Byer pulled out a heavy black garbage bag from the freezer and placed it next to the bucket. He put on rubber gloves and cut the fastening on the bag. When it was open, he withdrew from it a smaller plastic bag. This one was clear and marked with numbers drawn with a thick black Sharpie. It was filled with dissected rodent bodies, flesh and fur frozen into a distorted, sickening clump. He laid it on the floor. Then withdrew another. What was he doing?
When he had taken out about a third of the bag’s contents, he looked around as if he thought someone might be watching. He dug into the bucket he had brought and pulled out a big rag. Except that it wasn’t a rag. Bursting through her cloudy vision, Jude saw that it had sleeves and a neckline, and it was printed with the swirling tail of an “M” and the iconic tips of the Manhattan skyline. The New York Mets logo. Yet the familiar, faded orange and blue colors were distorted, clotted with dark red blood. Jude clapped a hand over her mouth to keep from screaming aloud. Tim’s favorite t-shirt – the one she had so often rested her cheek against. And now, Byer was stuffing it into the bag and hurriedly covering it with the bloodied rat bodies.
Jude let out an involuntary moan. Byer heard it and whipped around. Taking advantage of his moment of surprise, she leapt out from behind the compressor. His eyes filled with fury and he grabbed at her. But she dodged his reach, threw open the door, and began running down the hall.

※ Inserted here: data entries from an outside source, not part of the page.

(** * An object-relational mapping layer: fields, tables, queries, persistence

    A shallow embedding of [orm/field.py] and [orm/table.py].

    Python objects are dynamically typed, so every runtime datum is a
    [value]; table rows live in a heap of [instance]s addressed by location,
    because the code shares and mutates them (a nested row saved through its
    parent is the very object the parent's Foreign attribute points to).
    Exceptions are results: every function that can raise returns a
    [result], and stateful code threads a [world] (heap, Store state, and the
    log of Store calls issued so far). *)

From Stdlib Require Import ZArith QArith Bool Ascii String List.
From stdpp Require Import base gmap strings list.

Close Scope Q_scope.
Open Scope string_scope.
Open Scope list_scope.
Open Scope Z_scope.
Set Warnings "-register-all".

(** ** Python values *)

Abbreviation loc := nat.

(** [datetime.datetime], restricted to naive timestamps (tzinfo is None):
    the seven calendar components the layer reads and writes. *)
Record datetime := mk_datetime {
  year : Z; month : Z; day : Z;
  hour : Z; minute : Z; second : Z; microsecond : Z
}.

(** Floats are modelled by the rational they denote (NaN and the infinities
    are outside the model); only comparison and storage are used. *)
Inductive value :=
| VNone
| VInt (z : Z)
| VFloat (q : Q)
| VStr (s : string)
| VDateTime (d : datetime)
| VTuple (vs : list value)
| VObj (l : loc)               (* reference to a Table instance *)
| VCallable (ret : value).     (* a zero-argument callable returning [ret] *)

(** [type(v)], up to the class of a table row (which needs the heap). *)
Inductive pytype :=
| NoneType | int | float | str | datetime_datetime | tuple | table_row | function.

Definition type_of (v : value) : pytype :=
  match v with
  | VNone => NoneType
  | VInt _ => int
  | VFloat _ => float
  | VStr _ => str
  | VDateTime _ => datetime_datetime
  | VTuple _ => tuple
  | VObj _ => table_row
  | VCallable _ => function
  end.

Definition pytype_eqb (a b : pytype) : bool :=
  match a, b with
  | NoneType, NoneType | int, int | float, float | str, str
  | datetime_datetime, datetime_datetime | tuple, tuple
  | table_row, table_row | function, function => true
  | _, _ => false
  end.

Definition is_None (v : value) : bool :=
  match v with VNone => true | _ => false end.


Definition datetime_eqb (a b : datetime) : bool :=
  (year a =? year b) && (month a =? month b) && (day a =? day b) &&
  (hour a =? hour b) && (minute a =? minute b) && (second a =? second b) &&
  (microsecond a =? microsecond b).

(** Python's [==].  Numbers compare across int and float, tuples
    component-wise, rows by identity.  Callables compare by identity, which
    the model does not track; no path of the source compares one. *)
Fixpoint py_eq (a b : value) : bool :=
  match a, b with
  | VNone, VNone => true
  | VInt x, VInt y => x =? y
  | VInt x, VFloat y => Qeq_bool (inject_Z x) y
  | VFloat x, VInt y => Qeq_bool x (inject_Z y)
  | VFloat x, VFloat y => Qeq_bool x y
  | VStr x, VStr y => String.eqb x y
  | VDateTime x, VDateTime y => datetime_eqb x y
  | VTuple xs, VTuple ys =>
      (fix all2 (xs ys : list value) : bool :=
         match xs, ys with
         | [], [] => true
         | x :: xs', y :: ys' => py_eq x y && all2 xs' ys'
         | _, _ => false
         end) xs ys
  | VObj x, VObj y => Nat.eqb x y
  | _, _ => false
  end.
(** The middle of the order is not always free of the root: with the order
    [Odd, object, Base] that a metaclass may return, [mro] holds the name of
    the root and not that of the direct base. *)
Example inspect_class_custom_mro :
  exists ci,
    inspect_class (Heap.provider Heap.custom_mro_world) 1 "m.Odd" false
    = Ok ci
    /\ ClassInfo.bases ci = ["Base"]
    /\ ClassInfo.mro ci = ["object"]
    /\ ~ mro_well_formed (Heap.provider Heap.custom_mro_world) 1%nat
           [2%nat] [1%nat; 0%nat; 2%nat].
Proof.
  eexists. split; [vm_compute; reflexivity|].
  split; [reflexivity|]. split; [reflexivity|].
  intros (_ & _ & H & _). discriminate H.
Qed.

End AncestryFacts.

(** ** The result assembler *)

Module PathFacts.
Import PyStr PyStrFacts Inspector ResolveSpec ResolveFacts ScanFacts PathSpec.

Section WithProvider.
Context {obj : Type} (P : Provider obj).

(** [".".join(parts[:-1]) + "." + parts[-1]] is the path again, when the
    path has a separator. *)
Lemma qualified_name_of_dotted (path : string) :
  contains dot path = true ->
  (join "." (removelast (split dot path)) ++ "."
   ++ last_part (split dot path))%string = path.
Proof.
  intros H. rewrite join_init_last by now apply split_with_sep.
  apply (join_split dot).
Qed.

(** What a completed body is made of. *)
Lemma inspect_path_body_inv (path : string) (ip ii : bool)
    (r : InspectionResult.t) :
  inspect_path_body P path ip ii = Ok r ->
  exists o mp attrs,
    resolve_dotted_path P path = Ok (o, mp, attrs)
    /\ InspectionResult.target r = path
    /\ InspectionResult.resolved_path r = path
    /\ InspectionResult.error r = None
    /\ classify_object P o (terminal_name path) = Ok (InspectionResult.kind r)
    /\ match InspectionResult.info r with
       | InfoModule mi =>
           inspect_module P o ip ii = Ok mi
           /\ (InspectionResult.kind r = MODULE
               \/ InspectionResult.kind r = PACKAGE)
       | InfoClass ci =>
           inspect_class P o path ip = Ok ci /\ InspectionResult.kind r = CLASS
       | InfoMember i =>
           exists i0 src,
             _create_member_info P o (last_part (split dot path))
               (InspectionResult.kind r)
               (if contains dot path
                then join "." (removelast (split dot path)) else "")
               false = Ok i0
             /\ extract_source P o = Ok src
             /\ i = MemberInfo.set_source i0 src
             /\ InspectionResult.kind r <> MODULE
             /\ InspectionResult.kind r <> PACKAGE
             /\ InspectionResult.kind r <> CLASS
       end.
Proof.
  unfold inspect_path_body. intros H. inv_bind H.
  destruct a as [[o mp] attrs]. exists o, mp, attrs. split; [exact E|].
  fold (terminal_name path) in H. inv_bind H.
  destruct a;
    inv_bind H; try (inv_bind E1); try (inv_bind E1);
    injection E1 as <-; injection H as <-; cbn;
    repeat (split; [reflexivity|]); (split; [exact E0|]);
    eauto 12; eexists _, _; repeat (split; [eassumption|]);
    (split; [reflexivity|]); repeat split; discriminate.
Qed.
(** C2 on the 19-line roster: at cursor 0, line 5 alone rising is an
    ordering violation. *)
Lemma sequence_fault_transitions_witness :
  let m := fst (run TEST_LABELS_19 s0 clean_prefix) in
  let p := quiet_poll 1300 (one_hot19 5) in
  state (fst (Master.loop TEST_LABELS_19 m p)) = STATE_FAIL.
Proof.
  destruct (sequence_fault_transitions TEST_LABELS_19 (fst (run TEST_LABELS_19 s0 clean_prefix))
              (quiet_poll 1300 (one_hot19 5)) ltac:(concrete)) as [_ Hone].
  destruct (Hone 5%nat ltac:(concrete) ltac:(concrete)) as [Hgt _].
  apply Hgt; concrete.
Defined.

(** The code misses a rise of a line: line 0 was low on the previous poll
    (line 1 alone was high) and is below the cursor (2), yet its rise is
    ignored, with no output and no stage change, because [pinWasHigh]
    remembers a line seen high until a poll with no line high, not the
    level of the previous poll. *)
Lemma sequence_repeat_ignored :
  let x := fst (run TEST_LABELS_19 s0 zero_then_one) in
  let prev := quiet_poll 1310 (one_hot19 1) in
  let p := quiet_poll 1320 (one_hot19 0) in
  state x = STATE_SEQUENCE /\ expectedIndex x = 2 /\
  read (p_levels prev) 0 = LOW /\ high_lines TEST_LABELS_19 (p_levels p) = [0%nat] /\
  state (fst (Master.loop TEST_LABELS_19 x p)) = STATE_SEQUENCE /\
  snd (Master.loop TEST_LABELS_19 x p) = [].
Proof. vm_compute; repeat split; reflexivity. Qed.

(** C3 on the 19-line roster: stuck at cursor 3 at 17000 ms, the timeout
    marker names "P0_02". *)
Lemma sequence_timeout_witness :
  let m := fst (run TEST_LABELS_19 s0 cursor_three) in
  let p := quiet_poll 17000 (lv19 false) in
  exists before,
    snd (Master.loop TEST_LABELS_19 m p) =
    before ++ [Print "Master: STAGE — SEQUENCE: ERROR. TIMEOUT. EXPECTED: "; Println "P0_02"].
Proof.
  destruct (sequence_timeout TEST_LABELS_19 (fst (run TEST_LABELS_19 s0 cursor_three))
              (quiet_poll 17000 (lv19 false)) ltac:(concrete) ltac:(concrete) ltac:(concrete)
              ltac:(concrete)) as (_ & _ & _ & H3).
  apply H3; concrete.
Defined.

(** C4 on the 19-line roster: AwaitAllHigh timing out at 5000 ms with every
    line low moves on to AwaitAllLow. *)
Lemma precheck_timeout_continues_witness :
  let m := fst (run TEST_LABELS_19 s0 [start_poll 1000]) in
  let p := quiet_poll 5000 (lv19 false) in
  state (fst (Master.loop TEST_LABELS_19 m p)) = STATE_WAIT_ALL_LOW.
Proof.
  destruct (precheck_timeout_continues TEST_LABELS_19 (fst (run TEST_LABELS_19 s0 [start_poll 1000]))
              (quiet_poll 5000 (lv19 false))) as [Hhigh _].
  apply Hhigh; concrete.
Defined.

(** C5 on the 19-line roster: START with the button held for three 10 ms
    waits restarts the run from Fail; from AwaitActivation the same poll
    blinks, waits for the release, pulses the reset line and keeps the
    SEQUENCE begin flag. *)
Lemma fail_restart_witness :
  let xf := fst (run TEST_LABELS_19 s0 to_fail) in
  let p := held_start 1400 in
  state (fst (Master.loop TEST_LABELS_19 xf p)) = STATE_WAIT_ALL_HIGH /\
  snd (Master.loop TEST_LABELS_19 s0 p) =
    snd (serial_commands s0 (p_serial p)) ++
    [Println "Master: STAGE — IDLE: OK"; DigitalWrite LED_STATUS_PIN HIGH] ++
    waitRelease 3 ++ [Println "Master: START"] ++ pulseReset ++ [DigitalWrite LED_STATUS_PIN LOW] /\
  beginSequencePrinted (fst (Master.loop TEST_LABELS_19 s0 p)) = beginSequencePrinted s0.
Proof.
  destruct (fail_restart TEST_LABELS_19 (fst (run TEST_LABELS_19 s0 to_fail)) (held_start 1400))
    as [Hf _].
  destruct (Hf ltac:(concrete)) as (_ & Hiff & _).
  destruct (fail_restart TEST_LABELS_19 s0 (held_start 1400)) as [_ Hw].
  destruct (Hw ltac:(concrete) ltac:(concrete)) as (_ & Hout & _ & _ & Hq).
  split; [apply Hiff; concrete|]; split; [exact Hout | exact Hq].
Defined.

(** C5 as stated does not hold: on the same poll (START latched, the button
    down but not yet a debounced press, held for three 10 ms waits), the
    activation from AwaitActivation blocks until release and the one from
    Fail does not. *)
Lemma fail_restart_skips_release_wait :
  let xf := fst (run TEST_LABELS_19 s0 to_fail) in
  let p := held_start 1400 in
  reachable TEST_LABELS_19 xf /\ state xf = STATE_FAIL /\ state s0 = STATE_WAIT_BUTTON /\
  pressed_in xf p = false /\ pressed_in s0 p = false /\
  state (fst (Master.loop TEST_LABELS_19 xf p)) = STATE_WAIT_ALL_HIGH /\
  state (fst (Master.loop TEST_LABELS_19 s0 p)) = STATE_WAIT_ALL_HIGH /\
  In (Delay 10) (snd (Master.loop TEST_LABELS_19 s0 p)) /\
  ~ In (Delay 10) (snd (Master.loop TEST_LABELS_19 xf p)).
Proof.
  split; [apply reachable_run; apply reach_setup|].
  vm_compute; do 6 (split; [reflexivity|]); split.
  - repeat (first [left; reflexivity | right]).
  - intuition discriminate.
Qed.

(** C6 on the 19-line roster: START in AwaitActivation at power-up enters
    AwaitAllHigh with the per-run state reset. *)
Lemma enter_all_high_reset_witness :
  run_reset TEST_LABELS_19 (fst (Master.loop TEST_LABELS_19 s0 (start_poll 1000))).
Proof.
  destruct (enter_all_high_reset TEST_LABELS_19 s0 (start_poll 1000) ltac:(concrete)
              ltac:(concrete)) as (_ & Hr & _).
  exact Hr.
Defined.

(** C6 as stated does not hold: after a complete passing run, back in
    AwaitActivation, START enters AwaitAllHigh with the ALL_LOW and
    SEQUENCE begin flags still set. *)
Lemma all_high_keeps_begin_flags :
  let xw := fst (run TEST_LABELS_19 s0 full_run) in
  let y := fst (Master.loop TEST_LABELS_19 xw (start_poll 9600)) in
  reachable TEST_LABELS_19 xw /\ state xw = STATE_WAIT_BUTTON /\
  state y = STATE_WAIT_ALL_HIGH /\
  beginAllLowPrinted y = true /\ beginSequencePrinted y = true.
Proof.
  split; [apply reachable_run; apply reach_setup|].
  vm_compute; repeat split; reflexivity.
Qed.

(** C7 on the 19-line roster: entering AwaitAllHigh and staying there for
    three polls prints its begin marker once. *)
Lemma begin_marker_once_witness :
  count_println "Master: STAGE — ALL_HIGH: BEGIN"
    (snd (run TEST_LABELS_19 (fst (Master.loop TEST_LABELS_19 s0 (start_poll 1000)))
         [quiet_poll 1100 (lv19 false); quiet_poll 1200 (lv19 false);
          quiet_poll 1300 (lv19 false)])) = 1%nat.
Proof.
  destruct (begin_marker_once TEST_LABELS_19 STATE_WAIT_ALL_HIGH "Master: STAGE — ALL_HIGH: BEGIN"
              s0 (start_poll 1000)
              [quiet_poll 1100 (lv19 false); quiet_poll 1200 (lv19 false);
               quiet_poll 1300 (lv19 false)]
              ltac:(concrete) ltac:(concrete) ltac:(concrete) ltac:(concrete) ltac:(concrete)
              ltac:(concrete) ltac:(concrete)) as [_ Hc].
  exact Hc.
Defined.

(** C8 on the 19-line roster: " dfu " in AwaitActivation. *)
Lemma flash_command_transparent_witness :
  let p := mkPoll 1000 (Some " dfu ") HIGH (lv19 false) 0 1000 in
  Master.loop TEST_LABELS_19 s0 p =
  (fst (Master.loop TEST_LABELS_19 s0 (no_cmd p)),
   enterFlashMode ++ snd (Master.loop TEST_LABELS_19 s0 (no_cmd p))).
Proof.
  destruct (flash_command_transparent TEST_LABELS_19 s0
              (mkPoll 1000 (Some " dfu ") HIGH (lv19 false) 0 1000) " dfu "
              ltac:(concrete) ltac:(concrete)) as (_ & Hl & _).
  exact Hl.
Defined.

(** C10 on the 19-line roster: the run whose prechecks timed out and the one
    whose prechecks passed print the same from Sequence on. *)
Lemma precheck_flags_write_only_witness :
  snd (run TEST_LABELS_19 (fst (run TEST_LABELS_19 s0 prechecks_time_out)) (seq_polls 9100)) =
  snd (run TEST_LABELS_19 (fst (run TEST_LABELS_19 s0 prechecks_pass)) (seq_polls 9100)).
Proof.
  destruct (precheck_flags_write_only TEST_LABELS_19 (fst (run TEST_LABELS_19 s0 prechecks_time_out))
              (fst (run TEST_LABELS_19 s0 prechecks_pass)) (seq_polls 9100) ltac:(concrete))
    as [[Hout _] _].
  exact Hout.
Defined.


(** ** Instances of the further properties *)

(** A state of Sequence reached from power-up. *)
Lemma reachable_cursor_bounds_witness :
  let m := fst (run TEST_LABELS_19 s0 cursor_three) in
  List.length (pinWasHigh m) = NUM_TEST_PINS TEST_LABELS_19 /\
  0 <= expectedIndex m <= Z.of_nat (NUM_TEST_PINS TEST_LABELS_19) /\
  ((1 <= NUM_TEST_PINS TEST_LABELS_19)%nat ->
   state m = STATE_WAIT_ALL_HIGH \/ state m = STATE_WAIT_ALL_LOW \/ state m = STATE_SEQUENCE ->
   expectedIndex m < Z.of_nat (NUM_TEST_PINS TEST_LABELS_19)).
Proof.
  intros m; apply (reachable_cursor_bounds TEST_LABELS_19 m); concrete.
Defined.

As she raced up the stairs, Jude fought her emotions. He killed him, he killed him! Until this moment, she’d clung to the barest of hope that Tim might still be alive, perhaps in a hospital somewhere trying to process what he knew, maybe scared of what he might believe was his failure and what she would say. In the far reaches of her fantasy, he’d struck his head in the car accident and had amnesia. More than once, she’d imagined telling him it was okay, she didn’t blame him, she understood what he was trying to do. But now, the truth tore through her like a searing hot poker. He was gone, and the possibility of reconciliation had been trashed along with the frozen animal bodies. Reason roared at her to get out – get out and tell someone what she’d seen. But rage overtook self-preservation. Not until she got her hands on the feed.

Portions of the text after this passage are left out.